"Obèse" se dit "Bousouflou" en créole

 Il est nécessaire, voire indispensable de distinguer deux catégories de créolophobes autrement dit de personnes hostiles à la langue créole. 

   D'un côté, il y a un nombre important de personnes victimes du discours et de la politique assimilationnistes qui ont commencé à se mettre en place au lendemain de l'abolition de l'esclavage en 1848. A cette catégorie, il a été dit, répété, martelé même : "le créole n'est pas une langue mais un patois", "le créole n'a pas de vocabulaire", "le créole ne vous servira à rien et maintiendra vos enfants derrière" etc... Les deux premières accusations sont de pures âneries qu'il n'est même pas besoin de commenter.

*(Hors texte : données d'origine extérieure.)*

(** Only reads of the stream are its reads. *)
Lemma pipe_other_reads p o r rest :
  wire p = wire_of rest → Forall frame_ok rest → reads r o = false → read r (snd (pipe_step p o)) = [].
Proof.
  intros Hw Hf Ho.
  assert (∀ o', (∀ n, o' ≠ OpRead r n) → read r (snd (sys_step (rsys p) o')) = []) as Hs.
  { intros o' Hne. unfold sys_step. destruct o' as [input pick| |pick|r' n|r' ok|]; try done.
    - destruct (loop_step _ _ _ _) as [[c' l']|]; [|done]. destruct (sys_loop (rsys p)); try done.
      by destruct (pending l') as [[r' data]|].
    - destruct (AcceptStream _ _) as [[c' x]|]; done.
    - destruct (Stream_Read _ _ _) as [[c' [data|e|]]|]; try done. unfold read. cbn.
      rewrite decide_False; [done|]. intros ->. by destruct (Hne n). }
  destruct (pipe_step_cases rest p o Hw Hf) as [->|[(o' & _ & -> & Hr)|(f & rest' & pick & -> & _ & _ & _ & ->)]];
    [done|unfold feed..].
  - specialize (Hs o'). destruct (sys_step (rsys p) o') as [s' ev]. cbn [snd] in *. apply Hs. intros n ->.
    rewrite (Hr r n eq_refl) in Ho. cbn in Ho. by rewrite bool_decide_true in Ho.
  - specialize (Hs (OpLoop (Ok (frame_norm f)) pick)). destruct (sys_step _ _) as [s' ev]. by apply Hs.
Qed.

Lemma decode_tcp_length d sp h n :
  DecodeTCPForwardHeader (mkSlice d sp) = Ok (h, n) → (n ≤ length d)%nat.
Proof.
  unfold DecodeTCPForwardHeader, guard_err. cbn [contents].
  destruct (_ <=? length d)%nat; [|done]. intros H.
  apply res_bind_Ok in H as (? & _ & H). apply res_bind_Ok in H as (? & _ & H).
  apply res_bind_Ok in H as (? & _ & H). apply res_bind_Ok in H as (l & _ & H).
  destruct (_ || _); [|done]. destruct (Nat.leb_spec (7 + byte_int l + 2) (length d)); [|done].
  apply res_bind_Ok in H as (? & _ & H). apply res_bind_Ok in H as (? & _ & H). injection H as _ <-. lia.
Qed.
(* ===== verification/Json.v ===== *)
(** * Decoding JSON ([encoding/json], as the program uses it)

    The program reads its configuration and the pins of certificates from JSON files. This file
    models what [json.Unmarshal] makes of the tree of a text: how it finds the field of a key, and
    how it writes a value over the one that is there. The syntax of the texts is not
    modelled, nor are texts that give the same list twice, whose memory is used again. *)

From Stdlib Require Import Strings.Ascii.
From S2P Require Import Prelude.
From stdpp Require Import options.

#[local] Set Warnings "-register-all".

(** A JSON value. [JNum] has the value of a literal without fraction and exponent, which is
    all that an integer field accepts. *)
Inductive json :=
| JNull
| JBool (b : bool)
| JNum (n : option Z)
| JStr (s : string)
| JArr (l : list json)
| JObj (l : list (string * json)).

(** Decoding into a value that is there already; null leaves it as it is. *)
Definition as_string (j : json) (old : string) : option string :=
  match j with JNull => Some old | JStr s => Some s | _ => None end.

Definition as_int (lo hi : Z) (j : json) (old : Z) : option Z :=
  match j with
  | JNull => Some old
  | JNum (Some n) => if (lo <=? n) && (n <=? hi) then Some n else None
  | _ => None
  end.

(** A slice is decoded in place, element by element; null makes it nil. *)
Fixpoint as_elements (l : list json) (old : list string) : option (list string) :=
  match l with
  | [] => Some []
  | j :: l =>
      s ← as_string j (default EmptyString (head old));
      rest ← as_elements l (tail old);
      Some (s :: rest)
  end.

Definition as_strings (j : json) (old : list string) : option (list string) :=
  match j with JNull => Some [] | JArr l => as_elements l old | _ => None end.

Definition as_int64 (j : json) (old : Z) : option Z := as_int (- 2 ^ 63) (2 ^ 63 - 1) j old.
Definition as_uint32 (j : json) (old : Z) : option Z := as_int 0 (2 ^ 32 - 1) j old.

(** Keys match a field by name or, failing that, regardless of case; the Kelvin sign and the
    long s count as k and s. *)
Definition lower (c : ascii) : ascii :=
  let n := N_of_ascii c in if ((65 <=? n) && (n <=? 90))%N then ascii_of_N (n + 32) else c.

Fixpoint fold_key (s : string) : string :=
  match s with
  | EmptyString => EmptyString
  | String c s1 =>
      match s1 with
      | String d s2 =>
          if decide (N_of_ascii c = 197 ∧ N_of_ascii d = 191)%N then String "s" (fold_key s2) else
          match s2 with
          | String e s3 =>
              if decide (N_of_ascii c = 226 ∧ N_of_ascii d = 132 ∧ N_of_ascii e = 170)%N
              then String "k" (fold_key s3) else String (lower c) (fold_key s1)
          | EmptyString => String (lower c) (fold_key s1)
          end
      | EmptyString => String (lower c) EmptyString
      end
  end.

(** The fields of a struct, with their tags, and how to decode into them. *)
Definition fields (S : Type) : Type := list (string * (json → S → option S)).

Fixpoint find_field {S} (key : string) (fs : fields S) : option (json → S → option S) :=
  match fs with
  | [] => None
  | (k, f) :: fs => if decide (k = key) then Some f else find_field key fs
  end.

Definition field_of {S} (fs : fields S) (key : string) : option (json → S → option S) :=
  match find_field key fs with Some f => Some f | None => find_field (fold_key key) fs end.

Fixpoint decode_members {S} (fs : fields S) (l : list (string * json)) (s : S) : option S :=
  match l with
  | [] => Some s
  | (key, j) :: l =>
      match field_of fs key with
      | Some f => s ← f j s; decode_members fs l s
      | None => decode_members fs l s
      end
  end.

Definition decode_struct {S} (fs : fields S) (j : json) (s : S) : option S :=
  match j with
  | JNull => Some s
  | JObj l => decode_members fs l s
  | _ => None
  end.

(** Decoding into a map of strings: null gives the zero value of an element. *)
Fixpoint as_map (l : list (string * json)) (m : gmap string string) : option (gmap string string) :=
  match l with
  | [] => Some m
  | (key, j) :: l => v ← as_string j EmptyString; as_map l (<[key := v]> m)
  end.

(** ** Lemmas *)

Lemma as_elements_strings l old : as_elements (map JStr l) old = Some l.
Proof.
  revert old. induction l as [|s l IH]; intros old; [done|]. cbn [map as_elements as_string mbind option_bind].
  by rewrite IH.
Qed.

Lemma as_int_in lo hi n old : lo <= n <= hi → as_int lo hi (JNum (Some n)) old = Some n.
Proof. intros [H1 H2]. cbn. by rewrite (proj2 (Z.leb_le _ _) H1), (proj2 (Z.leb_le _ _) H2). Qed.

Lemma decode_member {S} (fs : fields S) key f j l s :
  field_of fs key = Some f → decode_members fs ((key, j) :: l) s = f j s ≫= decode_members fs l.
Proof. cbn. intros ->. done. Qed.

Lemma as_map_strings l m : as_map (prod_map id JStr <$> l) m = Some (foldl (λ m p, <[p.1 := p.2]> m) m l).
Proof.
  revert m. induction l as [|[key v] l IH]; intros m; [done|]. cbn. by rewrite IH.
Qed.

Par contre, la troisième est vraie, certes, MAIS POURQUOI ET DANS QUEL CONTEXTE ?

    A l'abolition, il était tout à fait normal que nos arrière-arrière-grands-parents cherchent à apprendre le français au plus vite dans l'espoir d'être considérés comme des citoyens à part entière comme c'était le cas des Békés et des ex-"Hommes de couleur libres" (pour la plupart Mulâtres). Et pour devenir un citoyen français, la première condition requise (jusqu'à aujourd'hui, en 2024, d'ailleurs !) est de maitriser la langue française. On ne peut donc condamner ces mères qui tançaient leurs enfants de la sorte : "Pa palé kréyol !". Pour que leurs enfants échappent à la malédiction de l'Habitation du Béké, il fallait donc apprendre le français, chose qui n'était possible, dans la seconde moitié du 19è siècle et la première moitié du 20è (cf. La Rue Cases-Nègres de J. Zobel), que par le biais de l'école. Une école française déjà hostile dans l'Hexagone aux langues dites "régionales" que la Révolution française (1789) s'était employée à éradiquer (cf. le rapport de l'Abbé Grégoire sur cette question). 

   Il est donc compréhensible qu'une large fraction de notre société soit devenue créolophobe... tout en continuant à parler créole parce que ne pouvant faire autrement. 

   L'autre faction, heureusement moins nombreuse, de créolophobes n'est, par contre, pas composée de gens du peuple mais de petits-bourgeois lesquels ont émergé de ce même peuple depuis seulement une ou deux générations. Ils croient tout savoir parce qu'ils savent parler français ! Dans cette deuxième catégorie de créolophobes, il faut distiguer les anciens et les nouveaux. Chez les anciens__pour la plupart instituteurs__cette créolophobie partait d'une bonne intention : permettre à leurs élèves d'obtenir au moins le certificat d'études primaires. On ne saurait jeter la pierre à ces éducateurs du peuple ! Par contre, les nouveaux créolophobes, les créolophobes actuels, pour la pluapart blogueurs ou squatteurs de réseaux sociaux sont de parfaites vermines, des enculés, dont le seul souhait est de voir les jeunes Martiniquais transformés en Renois du 9-3. En rappeurs ou en joueurs de foot au service du showbizness européen, voire étasunien. A la limite, pour ces créolophobes 2.0, non seulement le créole est inutile, mais le français lui-même est en passe de devenir ringard et il nous faudrait carrément parler anglais (celui des Black Americans évidemment !). Le noirisme imbécile est d'ailleurs le carburant de ces abrutis.

   Bon... Venons-en au sujet du présent article !

   Il existe bel et bien un mot pour dire "obèse" en créole : bousouflou. On voit bien d'où il provient, à partir de quoi il a été créé, à savoir le français "boursoufler". Sauf que ce verbe français ne s'applique pas du tout à la totalité du corps humain comme c'est le cas d'"obèse", mais le plus souvent au visage ou alors à quelque membre qui a subi une contusion. En français, une personne boursouflée n'est aucunement un (e) obèse ! On voit donc une fois de plus à quel point le créole sait s'emparer des mots français, les transformer phonétiquement et en modifier le sens comme il l'entend. C'est ce qu'il a fait aussi pour la langue kalinago et les langues africaines qui ont présidé à sa naissance au 17è siècle comme nous le verrons dans de prochains articles.

   Donc si vous entendez l'un de vos proches dire la phrase :  

   "Man pa ka konpwann poutji Richa vini obez kon sa" (Je ne comprends pas pourquoi Richard est devenu aussi obèse), signalez-lui, sans forfanterie ni autoritarisme aucun, que le créole possède un mot à lui :

   "Man pa ka konpwann poutji Richa vini bousouflou kon sa".